Из полтысячи врачей, бывших у него под началом, меньше четверти было в полках, четверть – в медсанбатах, а все остальные – в госпиталях. И не будь звонка Серпилина, он все равно, скорей всего, направил бы ее не на медпункт, а в госпиталь: там тоже не хватало людей. Но начальник штаба армии специально звонил ему, чтобы не отправлять ее на передовую, и из этого выходило, что сидевшая перед ним женщина хочет одного, а Серпилин – другого.
Бровастый сидел и думал о разных приказаниях, просьбах и намеках начальства, с которыми ему в разное время приходилось иметь дело. Во время боев реже, а в затишье чаще. Оно и понятно: люди – человеки.
Он имел свой нрав. С приказаниями, если шли против совести, был способен поставить вопрос на попа, а с намеками и просьбами не имел привычки считаться.
Но как раз Серпилин – ни когда командовал дивизией, ни теперь, когда стал начальником штаба армии, – ни разу на его памяти ни с какими такими вопросами не обращался. Влюбился, что ли, в эту пигалицу, старый хрыч? Хочет поближе к себе держать. Или просто жалеет?

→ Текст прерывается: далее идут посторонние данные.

Definition poly_block (children : list Child) : M PyObj :=
  let '(elems, msgs) := _filter_msgs fst children in
  components <- visit_all elems ;;
  '(description, description_msgs, metadata, metadata_msgs, points, point_msgs) <~
     unpack_components components ;;
  msgs <~ list_extend msgs description_msgs ;;
  msgs <~ list_extend msgs metadata_msgs ;;
  msgs <~ list_extend msgs point_msgs ;;
  o <~ new_PolyObject description metadata points ;;
  ret (VTuple [o; VList msgs]).

(** [return _message_from_tokens(tree.children, ParseErrorLevel.ERROR, ...)]:
    the diagnostic itself. *)
Definition invalid_block (children : list PyObj) : M PyObj :=
  lift (_message_from_tokens children ERROR "Invalid block of data will be ignored.").

(** The body of [poly_file] is [pass]. *)
Definition poly_file (children : list PyObj) : M PyObj :=
  ret VNone.

(** [self.visit(tree)] looks up the method named [tree.data] and calls it.
    An object without [data] raises there; a [Point] or a [TokenData] has a
    [data] that is no method name, unless it is a string: then the lookup
    depends on the attributes of the instance, and is left out. *)
Fixpoint visit (tree : PyObj) : M PyObj :=
  match tree with
  | VTree data children =>
      let visited : list Child := map (fun c => (c, visit c)) children in
      match data with
      | Rule.description_header => description_header children
      | Rule.name_line => name_line children
      | Rule.dimensions_valid => dimensions_valid children
      | Rule.dimensions_missing_column => dimensions_missing_column children
      | Rule.dimensions_exceeding_columns => dimensions_exceeding_columns visited
      | Rule.dimensions_line => dimensions_line visited
      | Rule.metadata => metadata visited
      | Rule.point => point children
      | Rule.point_invalid => point_invalid children
      | Rule.points => points visited
      | Rule.poly_block => poly_block visited
      | Rule.invalid_block => invalid_block children
      | Rule.poly_file => poly_file children
      end
  | VTokenData _ (VStr _) | VTokenData _ (VToken _) => lift Unmodelled
  | VTokenData _ _ | VPoint _ => lift (Raise TypeError)
  | _ => lift (Raise AttributeError)
  end.

End PolyFileInterpreter.

(** * Inputs and predicates of the statements *)

Import PolyFileInterpreter.

(** ** The two passes together *)

(** Transform, then visit with an instance [self]. *)
Definition interpret (self : t) (tree : PyObj) : Outcome PyObj * t :=
  match PolyFileLiteralTransformer.transform tree with
  | Ok tree' => visit tree' self
  | Raise e => (Raise e, self)
  | Unmodelled => (Unmodelled, self)
  end.

(** Transform, set [_expected_n_columns] as a caller may, then visit. *)
Definition interpret_expecting (n : Z) (self : t) (tree : PyObj) : Outcome PyObj * t :=
  match PolyFileLiteralTransformer.transform tree with
  | Ok tree' => (_ <- set_expected_n_columns n ;; visit tree') self
  | Raise e => (Raise e, self)
  | Unmodelled => (Unmodelled, self)
  end.

(** A parse tree after the literal transformer, and its children. *)
Definition transformed (tree : PyObj) : PyObj :=
  match PolyFileLiteralTransformer.transform tree with
  | Ok tree' => tree'
  | _ => VNone
  end.

Definition transformed_children (tree : PyObj) : list PyObj :=
  match transformed tree with
  | VTree _ children => children
  | _ => []
  end.

(** The children of a tree, each with its visit, as [visit] hands them to
    the methods. *)
Definition visited (children : list PyObj) : list Child :=
  map (fun c => (c, visit c)) children.

(** The two lists of [_filter_msgs]: the diagnostics among the children of a
    node, and the other children. *)
Definition own_msgs (children : list PyObj) : list PyObj :=
  filter is_ParseMsg children.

Так и не решив, что тут за случай, начсанарм поднял глаза на Таню и сказал:
– Доложите прохождение службы. Вкратце.
Таня, торопясь, стала докладывать, начав с довоенного, с института, призыва в армию и назначения стоматологом в медсанбат 176-й стрелковой.
Она рассказала ему и про первое и про второе окружение и про то, как попала к партизанам, а потом во время подпольной работы в Смоленске устроилась в городскую больницу, и только тут впервые посмотрела на него.
Он сидел и смотрел на нее, подняв свои чудовищные брови так высоко, что ему, казалось, было тяжело держать их вот так, не опуская.
– Про это – подробнее, – сказал он, – первый раз слышу.
Но хотя он сказал «подробнее», все равно она помнила, как он сначала сказал «вкратце», и говорила по-прежнему торопливо, стараясь ничего не забыть; даже назвала общую цифру операций, которые сделала, пока была у партизан.